TO DO:
Could you restate the whole listing word for word?

STUDY MATERIAL:

(** A varint takes one to five bytes, says itself where it ends and is read back. *)
Class KVarintLaws `{KVarint} := {
  encode_size : forall n, 0 <= n < 2 ^ 32 -> 1 <= zlen (kvarint_encode32 n) <= 5;
  decode_encode : forall n rest, 0 <= n < 2 ^ 32 ->
    kvarint_decode32 (kvarint_encode32 n ++ rest) = KVARINT_OK (zlen (kvarint_encode32 n)) n;
  decode_part : forall n p q, 0 <= n < 2 ^ 32 -> p ++ q = kvarint_encode32 n -> q <> [] ->
    kvarint_decode32 p = KVARINT_DECODE_BUF_SHORT;
  decode_bounds : forall bs len n, kvarint_decode32 bs = KVARINT_OK len n ->
    1 <= len <= zlen bs /\ 0 <= n < 2 ^ 32;
}.

(** ** ProtobufCodec2 *)

Inductive ErrorCode2 :=
  E_NOERROR | E_INVALID_SIZE_HEADER | E_INVALID_CHECKSUM | E_INVALID_MESSAGE | E_NO_COMPLETE_MESSAGE.

Definition CHECKSUM_LENGTH : Z := 4.

Record ProtobufCodec2 := mkProtobufCodec2 { tag_ : list byte; max_size_ : Z }.

Definition ErrorToString (err : ErrorCode2) : list byte :=
  match err with
  | E_NOERROR => str "INFO: OK"
  | E_INVALID_MESSAGE => str "FATAL: Invalid message"
  | E_INVALID_CHECKSUM => str "FATAL: Invalid CheckSum"
  | E_INVALID_SIZE_HEADER => str "FATAL: Invalid size header"
  | E_NO_COMPLETE_MESSAGE => str "INFO: This is not a error"
  end.

(** The checksum loop: every chunk but the last is asserted to be full. *)
Fixpoint hash_full_chunks (state : XXH32_state) (beg : list Chunk) : option XXH32_state :=
  match beg with
  | [] => None
  | [c] => XXH32_update state (chunk_view c)
  | c :: rest =>
    assert! (chunk_writable c =? 0);
    state ← XXH32_update state (chunk_view c);
    hash_full_chunks state rest
  end.

(** As for [GenericPbCodec], [ser] are protobuf's calls on the stream and
    [cached] what [GetCachedSize] returns. *)
Definition codec2_Send `{Heap, KVarint} (codec : ProtobufCodec2) (ser : list stream_call) (cached : Z)
  : option ChunkList :=
  buffer ← ChunkList.Append empty_ChunkList (tag_ codec);
  n ← ChunkList.GetReadableSize buffer;
  assert! (n =? zlen (tag_ codec));
  buffer ← run_calls buffer ser;
  let bytes := u32 cached in
  n ← ChunkList.GetReadableSize buffer;
  assert! (n =? u64 (bytes + zlen (tag_ codec)));
  state ← hash_full_chunks (XXH32_reset 0) (buffers_ buffer);
  check_sum ← XXH32_digest state;
  buffer ← ChunkList.Append32 buffer check_sum;
  n ← ChunkList.GetReadableSize buffer;
  let kvarint_buf := kvarint_encode32 (u32 n) in
  buffer ← ChunkList.Prepend buffer kvarint_buf;
  n ← ChunkList.GetReadableSize buffer;
  assert! (n =? u64 (zlen (tag_ codec) + zlen kvarint_buf + bytes + CHECKSUM_LENGTH));
  Some buffer.

Definition VerifyCheckSum (buffer : Buffer) (size_header : Z) : option bool :=
  let p := from_read_begin buffer 0 in
  bs ← mem_read p 0 (u32 (size_header - CHECKSUM_LENGTH));
  calculated_check_sum ← XXH32 bs 0;
  old ← mem_read p (size_header - CHECKSUM_LENGTH) CHECKSUM_LENGTH;
  Some (calculated_check_sum =? ToHostByteOrder32 (le_value old)).

(** The free function: the buffer is advanced only when the payload parses. *)
Definition codec2_ParseFromBuffer {M} (ParseFromArray : list byte -> option M)
    (payload_size : Z) (buffer : Buffer) : option (option M * Buffer) :=
  assert! (payload_size <=? Buffer.GetReadableSize buffer);
  bs ← mem_read (from_read_begin buffer 0) 0 payload_size;
  match ParseFromArray bs with
  | Some m => buffer ← Buffer.AdvanceRead buffer payload_size; Some (Some m, buffer)
  | None => Some (None, buffer)
  end.

Section message_callback.
(** What the user's callback reports and what it leaves of the buffer. *)
Context {A : Type} (message_callback_ : Buffer -> Z -> option (A * Buffer)).

Inductive event2 := Message2 (a : A) | Error2 (error_code : ErrorCode2).

Fixpoint message_loop `{KVarint} (fuel : nat) (codec : ProtobufCodec2) (buffer : Buffer)
  : option (list event2 * Buffer) :=
  match fuel with
  | O => None
  | S k =>
    bytes ← mem_read (data_ buffer) (read_index_ buffer) (Buffer.GetReadableSize buffer);
    match kvarint_decode32 bytes with
    | KVARINT_DECODE_BUF_INVALID => Some ([Error2 E_INVALID_MESSAGE], buffer)
    | KVARINT_DECODE_BUF_SHORT => Some ([], buffer)
    | KVARINT_OK size_header_len size_header =>
      if (size_header <? u64 (zlen (tag_ codec) + CHECKSUM_LENGTH)) ||
         (u64 (max_size_ codec - size_header_len) <=? size_header)
      then Some ([Error2 E_INVALID_SIZE_HEADER], buffer)
      else
        assert! (size_header_len <? Buffer.GetReadableSize buffer);
        if u64 (Buffer.GetReadableSize buffer - size_header_len) <? size_header
        then Some ([], buffer)
        else
          buffer ← Buffer.AdvanceRead buffer size_header_len;
          ok ← VerifyCheckSum buffer size_header;
          if (ok : bool) then
            same ← tag_matches (from_read_begin buffer 0) (tag_ codec);
            if (same : bool) then
              buffer ← Buffer.AdvanceRead buffer (zlen (tag_ codec));
              '(a, buffer) ← message_callback_ buffer
                  (u64 (u64 (size_header - zlen (tag_ codec)) - CHECKSUM_LENGTH));
              buffer ← Buffer.AdvanceRead32 buffer;
              '(evs, buffer) ← message_loop k codec buffer;
              Some (Message2 a :: evs, buffer)
            else Some ([Error2 E_INVALID_MESSAGE], buffer)
          else Some ([Error2 E_INVALID_CHECKSUM], buffer)
    end
  end.

(** The message callback [SetUpConnection] gives the connection. *)
Definition codec2_OnMessage `{Heap, KVarint} (codec : ProtobufCodec2) (buffer : Buffer)
  : option (list event2 * Buffer) :=
  if max_size_ codec <=? Buffer.GetReadableSize buffer then
    buffer ← Buffer.AdvanceAll buffer;
    buffer ← Buffer.Shrink buffer 0;
    Some ([Error2 E_INVALID_SIZE_HEADER], buffer)
  else message_loop (S (length (Buffer.content buffer))) codec buffer.

End message_callback.

(** A callback that parses the payload, as that of the echo server
    (test/protobuf/echo_proto_server.cc): it does not look at the result. *)
Definition parse_callback {M} (ParseFromArray : list byte -> option M) (buffer : Buffer) (payload_size : Z)
  : option (option M * Buffer) :=
  codec2_ParseFromBuffer ParseFromArray payload_size buffer.

(** ** What is on the wire *)

Definition frame2 `{KVarint} (tag payload : list byte) (check_sum : Z) : list byte :=
  kvarint_encode32 (zlen tag + zlen payload + CHECKSUM_LENGTH) ++ tag ++ payload ++ be_bytes 4 check_sum.

(** ** The sender *)

Section send2.
Context `{Heap} `{KVarintLaws}.
Context (Halloc : can_alloc chunk_node_bytes = true).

WORKED SOLUTION:
(** A varint takes one to five bytes, says itself where it ends and is read back. *)
Class KVarintLaws `{KVarint} := {
  encode_size : forall n, 0 <= n < 2 ^ 32 -> 1 <= zlen (kvarint_encode32 n) <= 5;
  decode_encode : forall n rest, 0 <= n < 2 ^ 32 ->
    kvarint_decode32 (kvarint_encode32 n ++ rest) = KVARINT_OK (zlen (kvarint_encode32 n)) n;
  decode_part : forall n p q, 0 <= n < 2 ^ 32 -> p ++ q = kvarint_encode32 n -> q <> [] ->
    kvarint_decode32 p = KVARINT_DECODE_BUF_SHORT;
  decode_bounds : forall bs len n, kvarint_decode32 bs = KVARINT_OK len n ->
    1 <= len <= zlen bs /\ 0 <= n < 2 ^ 32;
}.

(** ** ProtobufCodec2 *)

Inductive ErrorCode2 :=
  E_NOERROR | E_INVALID_SIZE_HEADER | E_INVALID_CHECKSUM | E_INVALID_MESSAGE | E_NO_COMPLETE_MESSAGE.

Definition CHECKSUM_LENGTH : Z := 4.

Record ProtobufCodec2 := mkProtobufCodec2 { tag_ : list byte; max_size_ : Z }.

Definition ErrorToString (err : ErrorCode2) : list byte :=
  match err with
  | E_NOERROR => str "INFO: OK"
  | E_INVALID_MESSAGE => str "FATAL: Invalid message"
  | E_INVALID_CHECKSUM => str "FATAL: Invalid CheckSum"
  | E_INVALID_SIZE_HEADER => str "FATAL: Invalid size header"
  | E_NO_COMPLETE_MESSAGE => str "INFO: This is not a error"
  end.

(** The checksum loop: every chunk but the last is asserted to be full. *)
Fixpoint hash_full_chunks (state : XXH32_state) (beg : list Chunk) : option XXH32_state :=
  match beg with
  | [] => None
  | [c] => XXH32_update state (chunk_view c)
  | c :: rest =>
    assert! (chunk_writable c =? 0);
    state ← XXH32_update state (chunk_view c);
    hash_full_chunks state rest
  end.

(** As for [GenericPbCodec], [ser] are protobuf's calls on the stream and
    [cached] what [GetCachedSize] returns. *)
Definition codec2_Send `{Heap, KVarint} (codec : ProtobufCodec2) (ser : list stream_call) (cached : Z)
  : option ChunkList :=
  buffer ← ChunkList.Append empty_ChunkList (tag_ codec);
  n ← ChunkList.GetReadableSize buffer;
  assert! (n =? zlen (tag_ codec));
  buffer ← run_calls buffer ser;
  let bytes := u32 cached in
  n ← ChunkList.GetReadableSize buffer;
  assert! (n =? u64 (bytes + zlen (tag_ codec)));
  state ← hash_full_chunks (XXH32_reset 0) (buffers_ buffer);
  check_sum ← XXH32_digest state;
  buffer ← ChunkList.Append32 buffer check_sum;
  n ← ChunkList.GetReadableSize buffer;
  let kvarint_buf := kvarint_encode32 (u32 n) in
  buffer ← ChunkList.Prepend buffer kvarint_buf;
  n ← ChunkList.GetReadableSize buffer;
  assert! (n =? u64 (zlen (tag_ codec) + zlen kvarint_buf + bytes + CHECKSUM_LENGTH));
  Some buffer.

Definition VerifyCheckSum (buffer : Buffer) (size_header : Z) : option bool :=
  let p := from_read_begin buffer 0 in
  bs ← mem_read p 0 (u32 (size_header - CHECKSUM_LENGTH));
  calculated_check_sum ← XXH32 bs 0;
  old ← mem_read p (size_header - CHECKSUM_LENGTH) CHECKSUM_LENGTH;
  Some (calculated_check_sum =? ToHostByteOrder32 (le_value old)).

(** The free function: the buffer is advanced only when the payload parses. *)
Definition codec2_ParseFromBuffer {M} (ParseFromArray : list byte -> option M)
    (payload_size : Z) (buffer : Buffer) : option (option M * Buffer) :=
  assert! (payload_size <=? Buffer.GetReadableSize buffer);
  bs ← mem_read (from_read_begin buffer 0) 0 payload_size;
  match ParseFromArray bs with
  | Some m => buffer ← Buffer.AdvanceRead buffer payload_size; Some (Some m, buffer)
  | None => Some (None, buffer)
  end.

Section message_callback.
(** What the user's callback reports and what it leaves of the buffer. *)
Context {A : Type} (message_callback_ : Buffer -> Z -> option (A * Buffer)).

Inductive event2 := Message2 (a : A) | Error2 (error_code : ErrorCode2).

Fixpoint message_loop `{KVarint} (fuel : nat) (codec : ProtobufCodec2) (buffer : Buffer)
  : option (list event2 * Buffer) :=
  match fuel with
  | O => None
  | S k =>
    bytes ← mem_read (data_ buffer) (read_index_ buffer) (Buffer.GetReadableSize buffer);
    match kvarint_decode32 bytes with
    | KVARINT_DECODE_BUF_INVALID => Some ([Error2 E_INVALID_MESSAGE], buffer)
    | KVARINT_DECODE_BUF_SHORT => Some ([], buffer)
    | KVARINT_OK size_header_len size_header =>
      if (size_header <? u64 (zlen (tag_ codec) + CHECKSUM_LENGTH)) ||
         (u64 (max_size_ codec - size_header_len) <=? size_header)
      then Some ([Error2 E_INVALID_SIZE_HEADER], buffer)
      else
        assert! (size_header_len <? Buffer.GetReadableSize buffer);
        if u64 (Buffer.GetReadableSize buffer - size_header_len) <? size_header
        then Some ([], buffer)
        else
          buffer ← Buffer.AdvanceRead buffer size_header_len;
          ok ← VerifyCheckSum buffer size_header;
          if (ok : bool) then
            same ← tag_matches (from_read_begin buffer 0) (tag_ codec);
            if (same : bool) then
              buffer ← Buffer.AdvanceRead buffer (zlen (tag_ codec));
              '(a, buffer) ← message_callback_ buffer
                  (u64 (u64 (size_header - zlen (tag_ codec)) - CHECKSUM_LENGTH));
              buffer ← Buffer.AdvanceRead32 buffer;
              '(evs, buffer) ← message_loop k codec buffer;
              Some (Message2 a :: evs, buffer)
            else Some ([Error2 E_INVALID_MESSAGE], buffer)
          else Some ([Error2 E_INVALID_CHECKSUM], buffer)
    end
  end.

(** The message callback [SetUpConnection] gives the connection. *)
Definition codec2_OnMessage `{Heap, KVarint} (codec : ProtobufCodec2) (buffer : Buffer)
  : option (list event2 * Buffer) :=
  if max_size_ codec <=? Buffer.GetReadableSize buffer then
    buffer ← Buffer.AdvanceAll buffer;
    buffer ← Buffer.Shrink buffer 0;
    Some ([Error2 E_INVALID_SIZE_HEADER], buffer)
  else message_loop (S (length (Buffer.content buffer))) codec buffer.

End message_callback.

(** A callback that parses the payload, as that of the echo server
    (test/protobuf/echo_proto_server.cc): it does not look at the result. *)
Definition parse_callback {M} (ParseFromArray : list byte -> option M) (buffer : Buffer) (payload_size : Z)
  : option (option M * Buffer) :=
  codec2_ParseFromBuffer ParseFromArray payload_size buffer.

(** ** What is on the wire *)

Definition frame2 `{KVarint} (tag payload : list byte) (check_sum : Z) : list byte :=
  kvarint_encode32 (zlen tag + zlen payload + CHECKSUM_LENGTH) ++ tag ++ payload ++ be_bytes 4 check_sum.

(** ** The sender *)

Section send2.
Context `{Heap} `{KVarintLaws}.
Context (Halloc : can_alloc chunk_node_bytes = true).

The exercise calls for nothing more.